Convulsiones. Qué son y cómo actuar ante una crisis convulsiva

Homúnculo de Penfield
Hoy voy a hablar de qué son las convulsiones, de su origen y de que hay que hacer si nos encontramos con alguien que está sufirendo una crisis convulsiva. El diccionario de la lengua española define convulsión como: Contracción intensa e involuntaria de los músculos del cuerpo, de origen patológico. Las convulsiones se producen por una descarga incontrolada de señales por parte del cerebro.
Para entrar un poco en el tema comenzaremos explicando un poco cómo es el funcionamiento del cerebro. Aunque aún se desconozca mucho del funcionamiento del cerebro, también se saben muchas cosas. Las células principales, encargadas de controlar todo son las neuronas. Son células capaces de enviar impulsos eléctricos de un lugar a otro. Estas se interconectan una con otra y forman una estructura de conexiones muy compleja que llega a controlar todas nuestras acciones y pensamientos. Como curiosidad comentar que uno de los primeros en descubrir la estructura de estas células fue el español Santiago Ramón y Cajal. Consiguió aislar neuronas de embriones de pollo y ver su morfología.
Una forma muy simple de imaginarse las neuronas es, como si fueran cables conductores de electricidad. Una señal se origina en algún lugar y esta se transmite a través de las conducciones hasta su destino. Las señales pueden ser de ida o de vuelta, ya que por un lado podemos encontrar neuronas que provocan la contracción de un músculo, como también tenemos neuronas que mandan señales en sentido contrario e informan al cerebro de la posición de un determinado músculo en un determinado momento. Así podemos dividir las neuronas en neuronas motoras y neuronas sensitivas.
El cerebro está muy bien organizado, por lo que se sabe que cada región del cerebro tiene su función. Así por ejemplo en una zona determinada encontraremos células encargadas del movimiento de los músculos, en otra zona se encontrará las que se encargan de la memoria y en otra la sensibilidad… Esto es muy importante porque si por ejemplo por alguna razón se afecta una zona determinada, lo que se afectará será la función que se encuentre allí. Si se trata de la zona del movimiento, aparecerá una parálisis, si se afecta la zona de la visión, tendremos una ceguera… Se han realizado esquemas que muestran la distribución de las zonas, los más famosos son los homúnculos de Penfield. Os dejo una imagen que muestra las diferentes zonas sensoriales y motoras.

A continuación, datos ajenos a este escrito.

Lemma damaged_blk cards d i g k :
  boot_mode = false → card_of cards = Some d → length g = Z.to_nat 4096 → sealed g = false → 1 <= i →
  copy_of d 0 i = copy_of d 1 i → mmc_blk (damaged cards d 0 i g) k = mmc_blk cards k.
Proof.
  intros Hb Hd Hl Hg Hi Heq. unfold damaged, mmc_blk. rewrite card_with, Hd, Hb. destruct (Z.eq_dec k i) as [->|Hne].
  - rewrite (copy_of_damaged d 0 i g Hl), (copy_of_other d 0 i g 1 i Hl ltac:(lia) ltac:(lia)) by congruence.
    change (default [] (Some g)) with g. rewrite Hg.
    rewrite (proj2 (Z.eqb_neq i 0)) by lia. cbn [orb]. rewrite Heq. by case_match.
  - rewrite (copy_of_other d 0 i g 0 k Hl ltac:(lia) ltac:(lia)) by congruence.
    by rewrite (copy_of_other d 0 i g 1 k Hl ltac:(lia) ltac:(lia)) by congruence.
Qed.

End mmc.

(** ** Theorems *)

(** What reading an item does when its copies are damaged.  In the product
    modes a key is read from its first copy when that one is sealed, otherwise
    from its second copy when that one is sealed, and not at all otherwise.  When
    booting, a key is read only from its first copy: a good second copy is never
    accepted.  In either mode the map is read only from its first copy: when that
    one is damaged, an empty map is returned with success, whatever the second
    copy holds. *)
Theorem mmc_damaged_copies `{DR : flash_driver} `{CF : sdmmc_cfg} cards d i b0 b1 :
  mmc_wf cards → card_of cards = Some d → 0 <= i < 32 →
  copy_n 8 d 0 i = Some b0 → copy_n 8 d 1 i = Some b1 → obj_mem b0 → obj_mem b1 →
  (i ≠ 0 → boot_mode = false →
     ∃ buf, mmc_secure_storage_read cards i 4096 = Some (buf, if sealed b0 || sealed b1 then 0 else -1) ∧
       (sealed b0 = true → buf = b0) ∧ (sealed b0 = false → buf = b1)) ∧
  (i ≠ 0 → boot_mode = true →
     ∃ buf, mmc_secure_storage_read cards i 4096 = Some (buf, if sealed b0 then 0 else -1) ∧ (sealed b0 = true → buf = b0)) ∧
  (i = 0 → mmc_secure_storage_read cards i 4096 =
             Some (if bool_decide (check_secure_storage_map b0 = Some 0) then b0 else empty_map, 0)).
Proof.
  intros Hwf Hd Hi H0 H1 Hm0 Hm1. unfold mmc_secure_storage_read.
  destruct (mmc_read_key cards d i b0 b1 Hwf Hd Hi H0 H1 Hm0 Hm1) as (buf & Hkey & Hb0 & Hb1).
  split; [|split].
  - intros Hne Hb. rewrite (proj2 (Z.eqb_neq i 0) Hne), Hkey, Hb. exists buf. auto.
  - intros Hne Hb. rewrite (proj2 (Z.eqb_neq i 0) Hne), Hkey, Hb. exists buf. cbn [negb andb]. by rewrite orb_false_r.
  - intros ->. cbn [Z.eqb]. destruct (mmc_read_map cards d b0 Hwf Hd H0 Hm0) as (r & Hr & ->). rewrite Hr. do 2 f_equal.
    destruct (Z.eqb_spec r 0) as [->|Hne]; [by rewrite bool_decide_eq_true_2|]. rewrite bool_decide_eq_false_2; [done|congruence].
Qed.

(** C38: the second copies protect the keys while flashing.  In the product modes,
    when the two copies of an item other than the map agree and the first is then
    overwritten with anything that is no sealed object, the storage still holds
    the same keys and every key reads as before. *)
Theorem mmc_first_copy_lost `{DR : flash_driver} `{CF : sdmmc_cfg} st cards d M i g :
  sec_rep st cards M → boot_mode = false → card_of cards = Some d → 1 <= i < 32 →
  copy_n 8 d 0 i = copy_n 8 d 1 i → obj_mem g → sealed g = false →
  sec_rep st (damaged cards d 0 i g) M ∧
  ∀ name j n, key_name name → 0 <= n →
    sunxi_secure_storage_read st (damaged cards d 0 i g) (name ++ 0 :: j) n = sunxi_secure_storage_read st cards (name ++ 0 :: j) n.
Proof.
  intros Hrep Hb Hd Hi Heq Hg Hs. pose proof Hrep as (Hin & Hwf & Hcl & slots & Hmap & Hh). pose proof Hmap as (_ & _ & H31 & _).
  assert (mmc_wf (damaged cards d 0 i g)) as Hwf' by (apply damaged_wf; [done..|lia|done]).
  assert (∀ k, mmc_blk (damaged cards d 0 i g) k = mmc_blk cards k) as Hblk
    by (intros k; apply damaged_blk; [done|done|apply Hg|done|lia|done]).
  assert (sec_rep st (damaged cards d 0 i g) M) as Hrep'.
  { split; [done|]. split; [done|]. split; [by rewrite (read_map_same cards (damaged cards d 0 i g) Hwf Hwf' (Hblk 0))|].
    exists slots. split; [done|]. apply (sec_holds_ext slots cards); [done| |done]. intros k _. apply Hblk. }
  split; [done|]. intros name j n Hn Hpos. by rewrite (sec_read _ _ _ _ j Hrep' Hn n Hpos), (sec_read _ _ _ _ j Hrep Hn n Hpos).
Qed.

En el caso de que se produzcan crisis epilépticas, lo que ocurre es que se provocan descargas incontroladas en las neuronas. Según la zona que se afecte, encontraremos los diferentes tipos que hay. En el caso de que se afecte la zona motora, habrá convulsiones. En muchas ocasiones las descargas incontroladas comienzan en un punto del cerebro y se extienden progresivamente afectando al final a todas las zonas, por eso en ocasiones se observa que comienza el temblo en una zona y se va extendiendo al resto de músculos.
Las causas de que se activen las neuronas pueden ser muy diferentes, desde intoxicaciones por medicamentos hasta golpes en la cabeza o enfermedades, en muchas ocasiones no se llega a saber cual es la causa que las provoca.
¿Y qué hacemos si nos encontramos con una persona que está sufriendo una crisis epiléptica con convulsiones? Pues lo principal es no perder la calma. Hay que avisar lo antes posible a un médico. Hay que informarse de si la persona había sufrido anteriormente alguna crisis similar y saber si estaba tomando algún medicamento para ello. Hay personas que saben que son epilépticos y llevan encima medicación que hay que darle en el caso de que sufran una crisis. Una medicación bastante efectiva es una que se inyecta a través del ano, en el recto, y que actúa rápidamente y es fácil de administrar. En el caso de que no tengamos esta medicación, no podremos hacer mucho. Lo más importante sería apartar objetos que pudieran herir más a la persona intentar evitar que se golpee la cabeza. Generalmente las crisis desaparecen en pocos segundos, aunque en ocasiones pueden mantenerse minutos u horas y pasan a ser graves, en esos casos es importante poder trasladar a la persona lo antes posible al hospital más cercano. Siempre se habla de que en ocasiones durante las crisis hay riesgo de que se muerdan la lengua, esto es posible, aunque, una vez iniciada la crisis es muy difícil conseguir introducir nada y hay riesgo de que se atragante con ello, por lo que es mejor no intentarlo.